Problem statement:
Gather all lines in the entries below that include the word "wsect".

Material provided:
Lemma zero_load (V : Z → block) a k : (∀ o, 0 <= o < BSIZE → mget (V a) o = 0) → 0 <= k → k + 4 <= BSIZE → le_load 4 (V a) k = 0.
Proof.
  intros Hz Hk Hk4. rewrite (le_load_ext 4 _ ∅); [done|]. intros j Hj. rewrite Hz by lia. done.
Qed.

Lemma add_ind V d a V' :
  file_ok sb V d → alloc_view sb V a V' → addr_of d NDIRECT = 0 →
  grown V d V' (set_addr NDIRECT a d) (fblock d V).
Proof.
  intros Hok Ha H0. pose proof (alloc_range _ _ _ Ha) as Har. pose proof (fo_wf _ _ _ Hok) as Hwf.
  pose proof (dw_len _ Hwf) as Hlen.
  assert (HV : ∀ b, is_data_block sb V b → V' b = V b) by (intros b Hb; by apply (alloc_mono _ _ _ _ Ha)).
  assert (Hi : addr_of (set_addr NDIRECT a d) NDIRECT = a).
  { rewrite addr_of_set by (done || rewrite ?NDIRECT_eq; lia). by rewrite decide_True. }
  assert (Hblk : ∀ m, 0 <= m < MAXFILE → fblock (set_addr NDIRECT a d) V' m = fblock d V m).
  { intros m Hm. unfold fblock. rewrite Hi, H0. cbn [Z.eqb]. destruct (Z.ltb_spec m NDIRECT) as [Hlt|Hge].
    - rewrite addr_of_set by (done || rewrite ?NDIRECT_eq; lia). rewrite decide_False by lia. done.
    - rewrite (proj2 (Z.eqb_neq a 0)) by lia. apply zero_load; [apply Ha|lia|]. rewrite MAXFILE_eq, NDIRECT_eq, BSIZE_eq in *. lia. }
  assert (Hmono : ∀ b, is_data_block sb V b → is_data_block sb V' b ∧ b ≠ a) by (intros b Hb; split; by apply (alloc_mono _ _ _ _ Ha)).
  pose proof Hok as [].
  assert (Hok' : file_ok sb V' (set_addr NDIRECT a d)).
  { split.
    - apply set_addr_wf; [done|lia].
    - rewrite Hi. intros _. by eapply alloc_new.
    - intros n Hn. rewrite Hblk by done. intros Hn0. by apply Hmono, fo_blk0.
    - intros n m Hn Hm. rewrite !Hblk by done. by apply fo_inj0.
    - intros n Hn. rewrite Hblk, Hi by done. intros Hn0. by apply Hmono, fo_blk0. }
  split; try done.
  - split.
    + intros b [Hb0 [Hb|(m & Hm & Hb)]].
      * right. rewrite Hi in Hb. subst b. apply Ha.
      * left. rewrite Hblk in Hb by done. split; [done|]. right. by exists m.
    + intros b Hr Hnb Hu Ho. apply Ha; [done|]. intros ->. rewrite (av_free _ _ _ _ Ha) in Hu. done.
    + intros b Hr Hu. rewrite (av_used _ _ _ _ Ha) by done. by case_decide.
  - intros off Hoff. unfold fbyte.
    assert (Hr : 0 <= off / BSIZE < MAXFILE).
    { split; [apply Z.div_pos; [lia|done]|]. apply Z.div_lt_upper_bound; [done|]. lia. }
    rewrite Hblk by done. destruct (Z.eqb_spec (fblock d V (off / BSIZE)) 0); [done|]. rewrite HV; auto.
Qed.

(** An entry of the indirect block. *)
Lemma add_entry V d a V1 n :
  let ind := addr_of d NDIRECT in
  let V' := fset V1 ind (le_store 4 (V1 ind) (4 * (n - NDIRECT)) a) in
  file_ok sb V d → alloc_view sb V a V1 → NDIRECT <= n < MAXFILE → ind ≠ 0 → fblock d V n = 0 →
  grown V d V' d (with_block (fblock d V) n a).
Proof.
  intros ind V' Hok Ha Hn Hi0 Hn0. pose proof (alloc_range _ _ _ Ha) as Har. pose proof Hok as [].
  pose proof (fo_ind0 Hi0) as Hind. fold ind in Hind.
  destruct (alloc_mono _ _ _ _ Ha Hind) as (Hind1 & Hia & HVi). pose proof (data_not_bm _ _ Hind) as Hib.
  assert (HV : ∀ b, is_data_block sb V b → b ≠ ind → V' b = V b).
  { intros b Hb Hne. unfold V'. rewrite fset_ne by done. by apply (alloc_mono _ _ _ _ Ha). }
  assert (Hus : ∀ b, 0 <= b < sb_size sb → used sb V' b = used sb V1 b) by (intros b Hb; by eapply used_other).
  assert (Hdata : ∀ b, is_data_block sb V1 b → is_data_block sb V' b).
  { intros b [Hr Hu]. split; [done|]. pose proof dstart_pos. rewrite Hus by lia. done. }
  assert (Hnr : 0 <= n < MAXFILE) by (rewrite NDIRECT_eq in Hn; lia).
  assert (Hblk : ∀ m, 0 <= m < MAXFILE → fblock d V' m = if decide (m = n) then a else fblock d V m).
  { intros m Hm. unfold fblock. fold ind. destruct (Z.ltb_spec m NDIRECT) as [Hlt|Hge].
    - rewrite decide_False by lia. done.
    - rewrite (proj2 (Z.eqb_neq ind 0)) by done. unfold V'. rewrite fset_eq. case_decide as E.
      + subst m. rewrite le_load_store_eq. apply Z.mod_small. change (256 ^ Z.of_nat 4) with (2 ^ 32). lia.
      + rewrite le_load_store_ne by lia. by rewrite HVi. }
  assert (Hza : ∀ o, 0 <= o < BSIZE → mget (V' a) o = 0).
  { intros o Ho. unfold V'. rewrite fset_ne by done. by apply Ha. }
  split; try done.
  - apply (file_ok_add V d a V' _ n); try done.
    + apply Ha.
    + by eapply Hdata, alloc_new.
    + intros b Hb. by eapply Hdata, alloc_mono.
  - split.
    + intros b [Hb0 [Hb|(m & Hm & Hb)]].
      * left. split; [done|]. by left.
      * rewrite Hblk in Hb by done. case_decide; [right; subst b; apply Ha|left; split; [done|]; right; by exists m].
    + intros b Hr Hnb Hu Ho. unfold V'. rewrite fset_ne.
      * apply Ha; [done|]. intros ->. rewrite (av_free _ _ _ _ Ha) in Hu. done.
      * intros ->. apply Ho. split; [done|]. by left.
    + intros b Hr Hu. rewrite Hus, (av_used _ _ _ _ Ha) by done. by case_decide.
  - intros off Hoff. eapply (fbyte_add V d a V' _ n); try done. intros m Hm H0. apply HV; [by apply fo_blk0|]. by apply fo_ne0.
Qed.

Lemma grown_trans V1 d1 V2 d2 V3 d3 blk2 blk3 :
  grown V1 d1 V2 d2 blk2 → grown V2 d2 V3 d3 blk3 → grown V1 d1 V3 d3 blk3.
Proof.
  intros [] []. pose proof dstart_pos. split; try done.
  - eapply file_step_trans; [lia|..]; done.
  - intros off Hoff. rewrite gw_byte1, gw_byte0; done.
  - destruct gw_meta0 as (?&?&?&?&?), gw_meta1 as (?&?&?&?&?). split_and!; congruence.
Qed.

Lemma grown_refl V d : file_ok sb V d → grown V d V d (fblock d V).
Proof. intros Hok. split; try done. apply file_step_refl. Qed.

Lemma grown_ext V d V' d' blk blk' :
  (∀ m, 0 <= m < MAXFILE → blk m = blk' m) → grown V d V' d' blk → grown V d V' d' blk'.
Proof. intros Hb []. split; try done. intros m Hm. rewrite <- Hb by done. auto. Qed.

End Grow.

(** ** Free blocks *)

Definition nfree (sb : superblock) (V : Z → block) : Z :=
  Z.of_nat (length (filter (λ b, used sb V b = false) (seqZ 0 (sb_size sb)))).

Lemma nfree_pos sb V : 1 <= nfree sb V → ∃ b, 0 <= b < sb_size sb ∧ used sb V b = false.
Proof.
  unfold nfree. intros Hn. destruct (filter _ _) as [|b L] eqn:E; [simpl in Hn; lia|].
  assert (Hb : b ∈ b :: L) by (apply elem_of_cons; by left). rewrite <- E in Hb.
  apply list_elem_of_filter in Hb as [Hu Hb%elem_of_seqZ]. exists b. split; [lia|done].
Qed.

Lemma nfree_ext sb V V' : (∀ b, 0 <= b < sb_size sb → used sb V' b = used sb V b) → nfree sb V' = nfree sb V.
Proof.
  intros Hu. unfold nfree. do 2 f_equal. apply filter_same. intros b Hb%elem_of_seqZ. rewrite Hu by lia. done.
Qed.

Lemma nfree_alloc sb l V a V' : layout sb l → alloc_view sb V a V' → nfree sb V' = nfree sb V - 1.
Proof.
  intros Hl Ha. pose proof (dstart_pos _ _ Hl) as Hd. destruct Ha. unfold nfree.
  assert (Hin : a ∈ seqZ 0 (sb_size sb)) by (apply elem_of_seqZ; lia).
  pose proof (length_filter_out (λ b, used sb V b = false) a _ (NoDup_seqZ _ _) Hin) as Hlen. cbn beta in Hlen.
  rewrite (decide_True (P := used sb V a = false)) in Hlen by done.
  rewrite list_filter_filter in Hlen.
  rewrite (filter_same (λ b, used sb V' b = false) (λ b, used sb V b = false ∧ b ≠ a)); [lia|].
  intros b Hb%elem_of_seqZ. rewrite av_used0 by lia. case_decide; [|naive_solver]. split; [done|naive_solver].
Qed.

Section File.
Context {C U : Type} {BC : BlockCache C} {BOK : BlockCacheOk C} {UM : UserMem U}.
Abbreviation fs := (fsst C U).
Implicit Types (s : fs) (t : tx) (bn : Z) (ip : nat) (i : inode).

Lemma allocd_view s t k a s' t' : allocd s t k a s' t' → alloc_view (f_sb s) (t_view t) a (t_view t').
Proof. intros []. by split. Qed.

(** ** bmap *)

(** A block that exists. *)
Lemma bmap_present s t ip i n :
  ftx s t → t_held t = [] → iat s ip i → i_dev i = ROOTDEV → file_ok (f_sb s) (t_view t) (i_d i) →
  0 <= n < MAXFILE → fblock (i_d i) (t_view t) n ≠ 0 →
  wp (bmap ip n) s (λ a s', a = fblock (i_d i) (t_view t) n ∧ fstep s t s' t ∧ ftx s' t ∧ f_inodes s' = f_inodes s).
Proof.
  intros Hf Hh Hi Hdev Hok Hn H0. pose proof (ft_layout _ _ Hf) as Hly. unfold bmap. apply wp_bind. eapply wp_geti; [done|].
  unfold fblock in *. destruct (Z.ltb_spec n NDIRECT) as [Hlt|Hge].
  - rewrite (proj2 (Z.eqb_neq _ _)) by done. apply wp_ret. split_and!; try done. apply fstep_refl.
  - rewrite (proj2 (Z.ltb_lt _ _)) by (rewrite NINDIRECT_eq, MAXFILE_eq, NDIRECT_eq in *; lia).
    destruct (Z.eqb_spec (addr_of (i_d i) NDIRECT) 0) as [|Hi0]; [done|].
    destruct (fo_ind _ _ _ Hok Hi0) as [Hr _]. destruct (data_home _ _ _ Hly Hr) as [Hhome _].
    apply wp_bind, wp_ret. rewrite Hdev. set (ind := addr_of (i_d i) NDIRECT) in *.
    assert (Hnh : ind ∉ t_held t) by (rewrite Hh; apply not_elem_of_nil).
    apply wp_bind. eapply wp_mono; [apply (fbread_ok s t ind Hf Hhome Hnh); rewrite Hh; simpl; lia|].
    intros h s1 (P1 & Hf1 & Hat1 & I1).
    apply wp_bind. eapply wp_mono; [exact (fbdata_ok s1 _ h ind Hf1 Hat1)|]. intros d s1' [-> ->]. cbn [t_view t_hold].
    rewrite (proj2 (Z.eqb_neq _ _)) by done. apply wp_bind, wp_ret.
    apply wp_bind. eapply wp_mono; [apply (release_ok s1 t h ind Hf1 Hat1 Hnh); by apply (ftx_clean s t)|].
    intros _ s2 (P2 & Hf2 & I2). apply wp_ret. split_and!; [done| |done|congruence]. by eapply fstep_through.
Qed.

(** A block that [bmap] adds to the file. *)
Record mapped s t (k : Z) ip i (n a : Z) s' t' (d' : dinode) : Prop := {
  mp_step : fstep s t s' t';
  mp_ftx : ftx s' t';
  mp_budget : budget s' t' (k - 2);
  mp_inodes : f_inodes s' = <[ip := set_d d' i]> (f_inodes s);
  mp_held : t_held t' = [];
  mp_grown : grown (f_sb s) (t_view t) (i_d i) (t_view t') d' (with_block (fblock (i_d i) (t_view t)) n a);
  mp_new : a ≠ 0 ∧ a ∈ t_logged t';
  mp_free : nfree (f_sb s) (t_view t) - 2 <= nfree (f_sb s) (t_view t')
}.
* * *
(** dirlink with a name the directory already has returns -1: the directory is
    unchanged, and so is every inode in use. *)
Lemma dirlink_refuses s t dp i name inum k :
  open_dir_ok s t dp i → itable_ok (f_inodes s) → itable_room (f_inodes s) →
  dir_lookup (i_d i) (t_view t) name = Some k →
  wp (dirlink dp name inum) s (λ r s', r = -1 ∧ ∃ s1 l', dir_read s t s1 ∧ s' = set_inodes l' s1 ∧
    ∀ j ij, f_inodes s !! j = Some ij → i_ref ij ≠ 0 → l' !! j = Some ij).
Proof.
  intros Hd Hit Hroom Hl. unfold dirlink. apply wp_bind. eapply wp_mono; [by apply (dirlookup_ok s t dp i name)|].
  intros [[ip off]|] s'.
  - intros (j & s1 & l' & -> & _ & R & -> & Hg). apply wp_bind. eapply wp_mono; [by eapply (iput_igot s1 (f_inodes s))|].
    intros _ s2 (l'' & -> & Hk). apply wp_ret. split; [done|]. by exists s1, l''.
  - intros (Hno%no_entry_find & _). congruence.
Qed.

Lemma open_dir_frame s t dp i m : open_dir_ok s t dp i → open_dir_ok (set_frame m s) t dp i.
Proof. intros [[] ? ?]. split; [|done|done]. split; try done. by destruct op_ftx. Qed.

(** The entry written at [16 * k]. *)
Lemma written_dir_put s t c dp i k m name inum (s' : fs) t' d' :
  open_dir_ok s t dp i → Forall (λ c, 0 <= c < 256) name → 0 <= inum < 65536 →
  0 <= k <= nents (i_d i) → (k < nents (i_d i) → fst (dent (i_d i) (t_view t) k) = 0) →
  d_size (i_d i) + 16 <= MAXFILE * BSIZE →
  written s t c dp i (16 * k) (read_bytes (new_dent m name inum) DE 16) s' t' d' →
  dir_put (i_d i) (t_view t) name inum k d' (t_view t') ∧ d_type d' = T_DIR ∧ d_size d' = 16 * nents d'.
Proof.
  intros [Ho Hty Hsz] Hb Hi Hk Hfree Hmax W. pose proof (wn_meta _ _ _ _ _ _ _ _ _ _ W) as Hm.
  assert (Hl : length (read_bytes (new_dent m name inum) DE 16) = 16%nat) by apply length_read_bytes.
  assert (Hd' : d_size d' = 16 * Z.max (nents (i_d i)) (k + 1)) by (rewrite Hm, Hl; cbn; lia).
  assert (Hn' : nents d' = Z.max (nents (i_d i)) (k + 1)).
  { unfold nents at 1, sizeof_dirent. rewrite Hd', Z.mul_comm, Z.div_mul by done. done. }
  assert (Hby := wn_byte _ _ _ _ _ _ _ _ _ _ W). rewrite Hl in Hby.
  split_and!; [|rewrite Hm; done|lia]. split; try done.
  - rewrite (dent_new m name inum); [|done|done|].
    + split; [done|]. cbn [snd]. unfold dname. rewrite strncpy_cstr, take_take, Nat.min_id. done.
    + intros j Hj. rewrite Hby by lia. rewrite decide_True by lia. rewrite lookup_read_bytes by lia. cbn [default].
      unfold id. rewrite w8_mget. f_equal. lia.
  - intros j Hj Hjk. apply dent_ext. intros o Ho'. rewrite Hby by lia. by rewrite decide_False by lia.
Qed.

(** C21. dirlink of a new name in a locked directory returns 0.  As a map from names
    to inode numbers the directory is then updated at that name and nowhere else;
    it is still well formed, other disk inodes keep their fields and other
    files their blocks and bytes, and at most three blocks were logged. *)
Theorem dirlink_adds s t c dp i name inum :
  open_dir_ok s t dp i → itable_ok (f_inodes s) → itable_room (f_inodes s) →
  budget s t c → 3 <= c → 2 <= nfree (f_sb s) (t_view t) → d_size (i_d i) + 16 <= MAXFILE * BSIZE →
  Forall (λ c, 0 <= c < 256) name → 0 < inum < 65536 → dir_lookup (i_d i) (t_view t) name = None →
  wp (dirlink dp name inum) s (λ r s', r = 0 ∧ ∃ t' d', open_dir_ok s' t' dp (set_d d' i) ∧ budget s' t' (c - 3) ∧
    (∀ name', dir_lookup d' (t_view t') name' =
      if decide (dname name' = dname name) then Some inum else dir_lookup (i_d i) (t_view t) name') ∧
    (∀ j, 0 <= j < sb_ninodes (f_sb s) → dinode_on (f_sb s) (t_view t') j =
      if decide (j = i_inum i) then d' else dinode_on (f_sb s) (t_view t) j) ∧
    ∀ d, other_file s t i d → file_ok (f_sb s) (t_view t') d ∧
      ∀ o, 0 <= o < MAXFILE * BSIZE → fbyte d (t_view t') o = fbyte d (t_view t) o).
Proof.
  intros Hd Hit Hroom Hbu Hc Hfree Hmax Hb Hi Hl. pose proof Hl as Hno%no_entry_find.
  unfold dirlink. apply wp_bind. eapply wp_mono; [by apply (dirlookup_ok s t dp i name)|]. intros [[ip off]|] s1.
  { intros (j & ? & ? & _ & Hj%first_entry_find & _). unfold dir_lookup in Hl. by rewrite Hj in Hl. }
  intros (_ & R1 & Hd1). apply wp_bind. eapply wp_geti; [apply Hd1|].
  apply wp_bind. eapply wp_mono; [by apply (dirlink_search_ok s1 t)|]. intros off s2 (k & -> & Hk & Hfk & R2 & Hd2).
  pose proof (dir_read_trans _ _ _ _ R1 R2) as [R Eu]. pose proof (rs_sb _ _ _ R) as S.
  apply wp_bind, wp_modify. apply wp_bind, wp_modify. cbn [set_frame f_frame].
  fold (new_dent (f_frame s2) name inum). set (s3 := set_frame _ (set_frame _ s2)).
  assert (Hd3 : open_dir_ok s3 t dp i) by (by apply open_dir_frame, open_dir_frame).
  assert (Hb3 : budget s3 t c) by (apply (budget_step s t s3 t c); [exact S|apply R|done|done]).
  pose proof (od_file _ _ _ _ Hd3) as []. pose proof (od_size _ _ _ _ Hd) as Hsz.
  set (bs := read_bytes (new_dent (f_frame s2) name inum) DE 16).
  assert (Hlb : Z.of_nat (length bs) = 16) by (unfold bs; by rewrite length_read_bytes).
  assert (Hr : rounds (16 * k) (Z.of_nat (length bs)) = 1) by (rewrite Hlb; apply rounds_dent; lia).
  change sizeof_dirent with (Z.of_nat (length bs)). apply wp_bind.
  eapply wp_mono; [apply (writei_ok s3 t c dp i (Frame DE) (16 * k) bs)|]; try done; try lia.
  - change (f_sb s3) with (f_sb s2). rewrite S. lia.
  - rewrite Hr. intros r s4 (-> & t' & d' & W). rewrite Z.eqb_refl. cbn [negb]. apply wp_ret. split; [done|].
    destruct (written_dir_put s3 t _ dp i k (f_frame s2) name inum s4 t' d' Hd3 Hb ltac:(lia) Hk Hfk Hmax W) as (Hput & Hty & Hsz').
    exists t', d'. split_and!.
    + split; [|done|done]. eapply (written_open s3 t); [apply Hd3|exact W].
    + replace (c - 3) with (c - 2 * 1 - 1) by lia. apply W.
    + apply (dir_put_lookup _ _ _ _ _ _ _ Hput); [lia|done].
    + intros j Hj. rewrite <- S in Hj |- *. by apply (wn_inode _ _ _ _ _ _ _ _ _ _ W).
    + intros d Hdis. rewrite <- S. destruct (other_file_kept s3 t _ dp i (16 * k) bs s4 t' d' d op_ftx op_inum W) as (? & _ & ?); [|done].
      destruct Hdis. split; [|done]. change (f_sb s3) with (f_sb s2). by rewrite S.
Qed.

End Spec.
==
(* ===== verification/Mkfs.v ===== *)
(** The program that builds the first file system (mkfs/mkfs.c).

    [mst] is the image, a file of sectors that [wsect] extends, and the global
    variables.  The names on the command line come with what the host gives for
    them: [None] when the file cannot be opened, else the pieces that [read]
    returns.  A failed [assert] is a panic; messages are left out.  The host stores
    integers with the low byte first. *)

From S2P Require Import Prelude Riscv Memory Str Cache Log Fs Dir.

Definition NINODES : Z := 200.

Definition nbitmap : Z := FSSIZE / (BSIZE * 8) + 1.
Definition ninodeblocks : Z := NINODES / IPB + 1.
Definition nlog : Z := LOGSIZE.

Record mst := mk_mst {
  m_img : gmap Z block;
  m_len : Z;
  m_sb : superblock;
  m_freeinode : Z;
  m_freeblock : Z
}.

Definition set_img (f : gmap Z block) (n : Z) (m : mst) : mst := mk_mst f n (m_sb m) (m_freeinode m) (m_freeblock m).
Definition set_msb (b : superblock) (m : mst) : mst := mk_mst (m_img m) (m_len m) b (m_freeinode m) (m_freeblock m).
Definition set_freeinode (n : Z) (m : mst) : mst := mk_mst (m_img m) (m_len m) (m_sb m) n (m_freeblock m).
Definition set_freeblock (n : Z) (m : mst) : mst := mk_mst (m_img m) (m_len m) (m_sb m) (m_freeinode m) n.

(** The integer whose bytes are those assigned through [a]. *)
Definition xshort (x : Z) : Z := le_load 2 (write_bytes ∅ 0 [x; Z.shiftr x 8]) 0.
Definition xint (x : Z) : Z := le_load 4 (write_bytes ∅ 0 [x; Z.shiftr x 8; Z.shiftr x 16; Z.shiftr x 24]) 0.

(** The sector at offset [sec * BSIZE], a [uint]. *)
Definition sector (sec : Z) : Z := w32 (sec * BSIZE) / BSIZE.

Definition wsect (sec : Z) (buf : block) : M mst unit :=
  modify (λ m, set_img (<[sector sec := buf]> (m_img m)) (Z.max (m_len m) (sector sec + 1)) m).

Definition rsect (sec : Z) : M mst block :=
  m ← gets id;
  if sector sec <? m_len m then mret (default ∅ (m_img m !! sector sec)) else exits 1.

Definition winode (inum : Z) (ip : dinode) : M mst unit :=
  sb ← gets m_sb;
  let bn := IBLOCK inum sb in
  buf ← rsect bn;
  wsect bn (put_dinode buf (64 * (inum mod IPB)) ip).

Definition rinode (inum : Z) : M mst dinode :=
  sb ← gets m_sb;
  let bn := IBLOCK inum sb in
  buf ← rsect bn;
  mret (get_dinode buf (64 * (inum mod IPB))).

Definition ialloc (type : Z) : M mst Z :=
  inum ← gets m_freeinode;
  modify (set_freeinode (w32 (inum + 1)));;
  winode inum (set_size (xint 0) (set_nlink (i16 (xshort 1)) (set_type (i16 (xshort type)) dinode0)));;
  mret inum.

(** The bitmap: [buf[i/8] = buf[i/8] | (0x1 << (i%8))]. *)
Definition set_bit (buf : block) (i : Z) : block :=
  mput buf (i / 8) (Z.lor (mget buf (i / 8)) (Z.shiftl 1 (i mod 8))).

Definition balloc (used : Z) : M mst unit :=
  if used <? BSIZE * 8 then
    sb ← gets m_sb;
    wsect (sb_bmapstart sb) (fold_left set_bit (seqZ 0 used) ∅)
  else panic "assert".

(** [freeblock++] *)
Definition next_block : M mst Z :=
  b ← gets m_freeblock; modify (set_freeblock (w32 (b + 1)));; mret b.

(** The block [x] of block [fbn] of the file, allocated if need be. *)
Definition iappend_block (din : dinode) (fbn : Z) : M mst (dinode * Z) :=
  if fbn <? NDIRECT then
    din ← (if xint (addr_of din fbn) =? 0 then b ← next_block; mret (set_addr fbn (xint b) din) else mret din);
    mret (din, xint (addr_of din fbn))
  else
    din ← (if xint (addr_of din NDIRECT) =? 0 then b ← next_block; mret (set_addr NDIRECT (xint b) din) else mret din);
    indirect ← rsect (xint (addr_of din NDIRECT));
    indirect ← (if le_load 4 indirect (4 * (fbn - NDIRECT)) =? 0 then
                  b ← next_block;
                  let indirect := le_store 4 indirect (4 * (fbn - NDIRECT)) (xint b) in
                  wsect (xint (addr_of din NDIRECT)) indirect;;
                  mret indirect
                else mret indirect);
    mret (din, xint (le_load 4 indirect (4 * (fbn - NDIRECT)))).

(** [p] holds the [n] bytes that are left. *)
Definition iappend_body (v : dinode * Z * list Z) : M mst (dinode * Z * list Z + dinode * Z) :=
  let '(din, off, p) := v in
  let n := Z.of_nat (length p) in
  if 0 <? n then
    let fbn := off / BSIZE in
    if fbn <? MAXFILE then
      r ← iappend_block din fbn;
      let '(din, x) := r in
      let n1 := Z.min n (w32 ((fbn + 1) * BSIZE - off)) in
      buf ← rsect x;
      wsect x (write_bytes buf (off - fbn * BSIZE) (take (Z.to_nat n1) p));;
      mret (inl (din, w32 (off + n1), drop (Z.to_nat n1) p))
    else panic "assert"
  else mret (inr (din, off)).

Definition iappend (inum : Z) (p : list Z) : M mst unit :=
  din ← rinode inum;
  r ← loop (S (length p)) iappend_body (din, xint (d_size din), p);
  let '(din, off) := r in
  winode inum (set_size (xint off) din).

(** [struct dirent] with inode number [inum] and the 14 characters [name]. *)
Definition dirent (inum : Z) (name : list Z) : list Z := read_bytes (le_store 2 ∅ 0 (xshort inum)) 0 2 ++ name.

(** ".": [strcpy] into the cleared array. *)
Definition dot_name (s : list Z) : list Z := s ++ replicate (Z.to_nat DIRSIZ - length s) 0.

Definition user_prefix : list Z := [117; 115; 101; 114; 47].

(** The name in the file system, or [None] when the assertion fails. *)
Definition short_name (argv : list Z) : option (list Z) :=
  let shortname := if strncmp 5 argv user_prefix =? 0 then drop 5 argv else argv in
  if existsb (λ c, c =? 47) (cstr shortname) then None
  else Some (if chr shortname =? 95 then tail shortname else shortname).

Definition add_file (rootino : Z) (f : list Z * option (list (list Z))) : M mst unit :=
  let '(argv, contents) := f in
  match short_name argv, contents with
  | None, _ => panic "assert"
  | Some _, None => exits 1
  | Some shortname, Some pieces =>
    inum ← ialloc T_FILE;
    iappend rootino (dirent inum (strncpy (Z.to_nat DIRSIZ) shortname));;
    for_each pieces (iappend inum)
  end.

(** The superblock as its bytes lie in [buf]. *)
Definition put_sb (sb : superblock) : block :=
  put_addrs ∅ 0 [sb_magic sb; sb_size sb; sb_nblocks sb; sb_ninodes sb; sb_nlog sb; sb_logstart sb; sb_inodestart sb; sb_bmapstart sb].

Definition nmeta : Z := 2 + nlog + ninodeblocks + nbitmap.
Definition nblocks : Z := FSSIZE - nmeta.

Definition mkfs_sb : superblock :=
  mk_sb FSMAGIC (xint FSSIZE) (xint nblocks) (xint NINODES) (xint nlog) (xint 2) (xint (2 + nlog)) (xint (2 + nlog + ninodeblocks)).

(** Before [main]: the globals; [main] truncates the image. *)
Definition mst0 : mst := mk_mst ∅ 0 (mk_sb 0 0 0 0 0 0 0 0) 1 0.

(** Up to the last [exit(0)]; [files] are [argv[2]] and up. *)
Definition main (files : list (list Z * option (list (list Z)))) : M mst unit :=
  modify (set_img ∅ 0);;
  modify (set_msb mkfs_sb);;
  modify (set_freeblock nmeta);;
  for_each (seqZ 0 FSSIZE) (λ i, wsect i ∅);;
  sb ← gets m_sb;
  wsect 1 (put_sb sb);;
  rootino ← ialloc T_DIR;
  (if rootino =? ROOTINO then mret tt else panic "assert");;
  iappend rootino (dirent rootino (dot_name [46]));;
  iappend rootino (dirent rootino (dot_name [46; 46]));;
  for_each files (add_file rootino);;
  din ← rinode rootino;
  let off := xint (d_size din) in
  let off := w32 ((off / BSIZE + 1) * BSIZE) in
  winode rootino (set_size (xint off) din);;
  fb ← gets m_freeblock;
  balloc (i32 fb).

Response area:
    [mst] is the image, a file of sectors that [wsect] extends, and the global
Definition wsect (sec : Z) (buf : block) : M mst unit :=
  wsect bn (put_dinode buf (64 * (inum mod IPB)) ip).
    wsect (sb_bmapstart sb) (fold_left set_bit (seqZ 0 used) ∅)
                  wsect (xint (addr_of din NDIRECT)) indirect;;
      wsect x (write_bytes buf (off - fbn * BSIZE) (take (Z.to_nat n1) p));;
  for_each (seqZ 0 FSSIZE) (λ i, wsect i ∅);;
  wsect 1 (put_sb sb);;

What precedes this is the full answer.